ABSTRACT

Ataxia-Telangiectasia (A-T) is characterized by cerebellar neurodegeneration and immunodeficiency. Recent studies suggest that very low glucocorticoids (GCs) doses may help improve A-T neurological phenotype in some patients. Interestingly, in GCs studies an unexpected improvement of lymphocytes proliferation in some A-T patients has been observed. GCs are able to upregulate IL-7 Rα expression and rescue it from the recycling. In this study, we compared several immunological functions, including PBMC proliferative responses, cell activation events and IL-7/IL-7 Rα axis functionality, with the neurological behavior during an in-vivo GCs treatment between the most Responder patient to GC and the Non-Responder at all.
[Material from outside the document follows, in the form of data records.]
(* ===== verification/ConversationHandlers.v ===== *)
(** * Communities, conversations and messages over HTTP

    [internal/httpapi/conversation_handlers.go], [user_control_handlers.go],
    [receipts.go]'s settings and [internal/messaging]. *)

From S2P Require Import Prelude GoStrings GoStrconv TypingLimiter Admission RateLimiter Hub Domain Database Conversations Messages Receipts DeviceLinks Listings Bodies Http AuthHandlers.
From stdpp Require Import base numbers list strings gmap fin_maps.
From Stdlib Require Import Ascii ZArith ZifyBool Lia.
Open Scope Z_scope.

Section handlers.
Context {NET : Network} {FLT : Float64} {RUN : GoRuntime}.

Definition not_found {A} : H A := writeError StatusNotFound "not_found".
Definition status_ok : Reply := RMap [("status"%string, rstr "ok")].

(** ** Communities *)

Definition createCommunity (r : HttpRequest) (principal : Principal) : H unit :=
  req ← decodeJSON [("name"%string, TStr)] r;
  ensure (validDisplayName (f_str req "name")) StatusBadRequest "invalid_name" ≫= fun _ =>
  community ← run_store_or (fun m => CreateCommunity (m.(mo_id) 0%nat) (m.(mo_now) 0%nat) (f_str req "name") principal.(pr_AccountID))
    (fun _ => writeError StatusInternalServerError "community_create_failed");
  writeJSON StatusCreated (RCommunity community).

Definition listCommunities (r : HttpRequest) (principal : Principal) : H unit :=
  communities ← run_store_or (fun _ => read (fun d => ListCommunities d principal.(pr_AccountID)))
    (fun _ => writeError StatusInternalServerError "communities_list_failed");
  writeJSON StatusOK (RMap [("communities"%string, RList (map RCommunity communities))]).

Definition communityMember_route (communityID : string) (r : HttpRequest) (principal : Principal) : H unit :=
  req ← decodeJSON [("account_id", TStr); ("role", TStr)]%string r;
  let role := if f_str req "role" =s? "" then RoleMember else f_str req "role" in
  ensure (negb (TrimSpace (f_str req "account_id") =s? "") && ValidRole role) StatusBadRequest "invalid_member" ≫= fun _ =>
  run_store (fun m => ManageCommunityMember (m.(mo_now) 0%nat) communityID principal.(pr_AccountID) (f_str req "account_id") role) ≫= fun _ =>
  recordAuditEvent principal.(pr_AccountID) "community.member.updated" [("community_id", VStr communityID); ("role", VStr role)]%string ≫= fun _ =>
  writeJSON StatusOK status_ok.
Definition attachmentSubroute (r : HttpRequest) (principal : Principal) : H unit :=
  match subroute_id "/api/v1/attachments/" r with
  | None => writeError StatusNotFound "not_found"
  | Some id =>
    attachment ← run_store (fun _ => AttachmentForAccount id principal.(pr_AccountID));
    if r.(rq_method) =s? "GET" then
      serveEncryptedBlob r (ref_of attachment.(ae_StorageKey) attachment.(ae_CiphertextSHA256) attachment.(ae_SizeBytes) attachment.(ae_ChunkDigests))
    else if r.(rq_method) =s? "DELETE" then
      ensure (attachment.(ae_OwnerAccountID) =s? principal.(pr_AccountID)) StatusForbidden "forbidden" ≫= fun _ =>
      deleted ← run_store (fun m => DeleteAttachment (m.(mo_now) 0%nat) id principal.(pr_AccountID));
      completeQueuedBlobDeletion deleted.(ae_StorageKey) ≫= fun _ =>
      noContent
    else writeError StatusNotFound "not_found"
  end.

(** ** Backups *)

Definition recovery_token (value : string) : option string :=
  match Base64.DecodeString Base64.RawURLEncoding value with Some token => if blen token =? 32 then Some token else None | None => None end.

Definition uploadBackup (r : HttpRequest) (principal : Principal) : H unit :=
  diskLow ≫= fun _ =>
  ensure (r.(rq_header) "X-Private-Messenger-Encrypted" =s? "1") StatusBadRequest "encrypted_upload_header_required" ≫= fun _ =>
  let metadata := r.(rq_header) "X-Key-Derivation-Metadata" in
  ensure (negb (metadata =s? "")) StatusBadRequest "key_derivation_metadata_required" ≫= fun _ =>
  match canonicalBackupCryptoMetadata metadata with
  | None => writeError StatusBadRequest "invalid_key_derivation_metadata"
  | Some metadata =>
    match recovery_token (r.(rq_header) "X-Recovery-Token") with
    | None => writeError StatusBadRequest "recovery_token_required"
    | Some recoveryToken =>
      blob ← put_or_refuse (Z.shiftl 100 20) "backup_upload_failed" r;
      record_or_clean (fun m => CreateBackupBlobWithChunkDigests (m.(mo_id) 0%nat) (m.(mo_now) 0%nat) principal.(pr_AccountID) principal.(pr_DeviceID)
          blob.(ref_StorageKey) blob.(ref_SHA256) blob.(ref_Size) (default ""%string blob.(ref_ChunkDigests)) metadata (Sum256 recoveryToken))
        blob.(ref_StorageKey) "backup_record_failed" ≫= fun _ =>
      writeJSON StatusCreated (RMap [("storage_key", rstr blob.(ref_StorageKey)); ("ciphertext_sha256", rstr blob.(ref_SHA256)); ("size_bytes", rint blob.(ref_Size))]%string)
    end
  end.

Definition StatusRequestedRangeNotSatisfiable : Z := 416.
Definition invalid_range {A} : H A := writeError StatusRequestedRangeNotSatisfiable "invalid_recovery_range".

Definition finalizeRecoveryTransfer (transfer : RecoveryTransfer) (written expected : Z) : H unit :=
  call (fun m => CompleteRecoveryTransfer (m.(mo_now) 0%nat) transfer.(rt_LeaseID) transfer.(rt_StartOffset) written expected) ≫= fun _ => mret tt.

Definition recoverBackup (r : HttpRequest) : H unit :=
  match recovery_token (TrimSpace (r.(rq_header) "X-Recovery-Token")) with
  | None => writeError StatusNotFound "not_found"
  | Some token =>
    match recoveryRangeStart r with
    | None => invalid_range
    | Some start =>
      transfer ← run_store_or (fun m => BeginRecoveryTransfer (m.(mo_id) 0%nat) (m.(mo_now) 0%nat) (Sum256 token) start)
        (fun err => match err with
          | ErrRecoveryBusy => writeError StatusConflict "recovery_transfer_in_progress"
          | ErrRecoveryRange => invalid_range
          | _ => handleStorageError err
          end);
      match recoveryRange r transfer.(rt_Backup).(bb_SizeBytes) with
      | None => finalizeRecoveryTransfer transfer 0 0 ≫= fun _ => invalid_range
      | Some (start, end_) => serveRecoveryBlob r transfer (end_ - start + 1)
      end
    end
  end.

Definition listBackups (r : HttpRequest) (principal : Principal) : H unit :=
  backups ← query (fun d => ListBackups d principal.(pr_AccountID) (ParseInt_value (r.(rq_query) "limit")));
  writeJSON StatusOK (RMap [("backups"%string, RList (map RBackup backups))]).

Definition backupBlobRef (backup : BackupBlob) : BlobRef :=
  ref_of backup.(bb_StorageKey) backup.(bb_CiphertextSHA256) backup.(bb_SizeBytes) backup.(bb_ChunkDigests).

Definition backupSubroute (r : HttpRequest) (principal : Principal) : H unit :=
  match subroute_id "/api/v1/backups/" r with
  | None => writeError StatusNotFound "not_found"
  | Some id =>
    backup ← run_store (fun _ => BackupForAccount id principal.(pr_AccountID));
    if r.(rq_method) =s? "GET" then serveEncryptedBlob r (backupBlobRef backup)
    else if r.(rq_method) =s? "DELETE" then
      deleted ← run_store (fun m => DeleteBackup (m.(mo_now) 0%nat) id principal.(pr_AccountID));
      completeQueuedBlobDeletion deleted.(bb_StorageKey) ≫= fun _ =>
      noContent
    else writeError StatusNotFound "not_found"
  end.

(** ** Push subscriptions *)

Definition pushProviderOffered (provider : string) : bool := bool_decide (provider ∈ a.(api_PushProviders)).

Definition createPushSubscriptionRequest : struct :=
  [("notification_mode", TRaw); ("provider", TStr); ("endpoint", TStr); ("public_key", TStr); ("auth_secret", TStr)]%string.

Definition push_mode (raw : string) : option string :=
  if blen raw =? 0 then Some PushNotificationLegacy
  else match Json.Unmarshal raw with Some (Json.JStr mode) => Some mode | Some Json.JNull => Some ""%string | _ => None end.

Definition push_target_ok (provider endpoint publicKey authSecret : string) : bool :=
  (provider =s? "webpush") && ValidateWebPushTarget u_Fragment u_String endpoint publicKey authSecret ||
  ((provider =s? "fcm") || (provider =s? "apns")) && ValidateNativeTarget provider endpoint && (publicKey =s? "") && (authSecret =s? "").

Definition createPushSubscription (r : HttpRequest) (principal : Principal) : H unit :=
  req ← decodeJSON createPushSubscriptionRequest r;
  let provider := f_str req "provider" in
  match push_mode (f_raw req "notification_mode") with
  | None => writeError StatusBadRequest "invalid_push_subscription"
  | Some mode =>
    ensure (ValidPushNotificationMode mode) StatusBadRequest "invalid_push_subscription" ≫= fun _ =>
    ensure (negb ((mode =s? PushNotificationLocalDecrypt) && (principal.(pr_DeviceID) =s? ""))) StatusBadRequest "device_session_required" ≫= fun _ =>
    ensure (push_target_ok provider (f_str req "endpoint") (f_str req "public_key") (f_str req "auth_secret")) StatusBadRequest "invalid_push_subscription" ≫= fun _ =>
    ensure (pushProviderOffered provider) StatusBadRequest "push_provider_unavailable" ≫= fun _ =>
    subscriptionID ← run_store_or (fun m => CreatePushSubscriptionWithMode (m.(mo_id) 0%nat) (m.(mo_now) 0%nat) principal.(pr_AccountID) principal.(pr_DeviceID)
        provider (f_str req "endpoint") (f_str req "public_key") (f_str req "auth_secret") mode)
      (fun err => match err with
        | ErrUnauthorized | ErrInvalidInput => handleStorageError err
        | _ => writeError StatusInternalServerError "push_subscription_failed"
        end);
    writeJSON StatusCreated (RMap [("status", rstr "ok"); ("subscription_id", rstr subscriptionID); ("payload_policy", rstr "generic_encrypted_event_only");
      ("notification_mode", rstr mode)]%string)
  end.

Definition pushConfig (r : HttpRequest) (principal : Principal) : H unit :=
  writeJSON StatusOK (RMap ([("enabled", rbool (negb (bool_decide (a.(api_PushProviders) = [])))); ("providers", RList (map rstr a.(api_PushProviders)));
      ("payload_policy", rstr "generic_encrypted_event_only")]%string ++
    if pushProviderOffered "webpush" then [("vapid_public_key"%string, rstr a.(api_VAPIDPublicKey))] else [])).

Definition listDevicePushSubscriptions (r : HttpRequest) (principal : Principal) : H unit :=
  ensure (negb (principal.(pr_DeviceID) =s? "")) StatusBadRequest "device_session_required" ≫= fun _ =>
  subscriptions ← query (fun d => ListDevicePushSubscriptions d principal.(pr_AccountID) principal.(pr_DeviceID));
  writeJSON StatusOK (RMap [("subscriptions"%string, RList (map RPushSubscription subscriptions))]).

Definition deletePushSubscription (r : HttpRequest) (principal : Principal) : H unit :=
  let id := r.(rq_pathValue) "id" in
  ensure (negb (TrimSpace id =s? "")) StatusBadRequest "invalid_subscription_id" ≫= fun _ =>
  run_store (fun m => DisablePushSubscription (m.(mo_now) 0%nat) id principal.(pr_AccountID)) ≫= fun _ =>
  noContent.
End handlers.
During in-vivo GC treatment, we observed an increase of lymphocyte proliferation upon stimulation with PHA or IL-7 only in the Responder. This finding paralleled the increase in the surface expression of IL-7 R and up-regulation of the CD69 T-cell activation marker. Internalization and recycling of IL-7 R occurred properly only in the Responder. Microarray analysis revealed a remarkable difference in the DE-genes levels among Responder and Non-Responder, mostly concerning miRNAs and Multiple Complex families. Our findings suggest that the improvement of lymphocyte functionality, which correlates to the neurological behavior, is mediated through an effect of GCs on the IL-7/IL-7 Rα axis.

摘要

共济失调毛细血管扩张症 (AT) 的特征是小脑神经变性和免疫缺陷。最近的研究表明，非常低的糖皮质激素 (GCs) 剂量可能有助于改善某些患者的 AT 神经表型。有趣的是，在 GC 研究中，已经观察到一些 AT 患者淋巴细胞增殖的意外改善。GC 能够上调 IL-7 Rα 表达并将其从回收中拯救出来。在这项研究中，我们比较了几种免疫学功能，包括 PBMC 增殖反应、细胞活化事件和 IL-7/IL-7 Rα 轴功能，以及在体内GCs 治疗期间对 GC 最有反应的患者和完全不响应。在体内在 GC 处理中，我们观察到仅在响应者中用 PHA 或 IL-7 刺激后淋巴细胞增殖增加。这一发现与 IL-7 R 表面表达的增加和 CD69 T 细胞活化标志物的上调平行。IL-7 R 的内化和再循环仅在响应者中正确发生。微阵列分析显示响应者和非响应者的 DE 基因水平存在显着差异，主要涉及 miRNA 和多重复杂家族。我们的研究结果表明，与神经行为相关的淋巴细胞功能的改善是通过 GC 对 IL-7/IL-7 Rα 轴的影响介导的。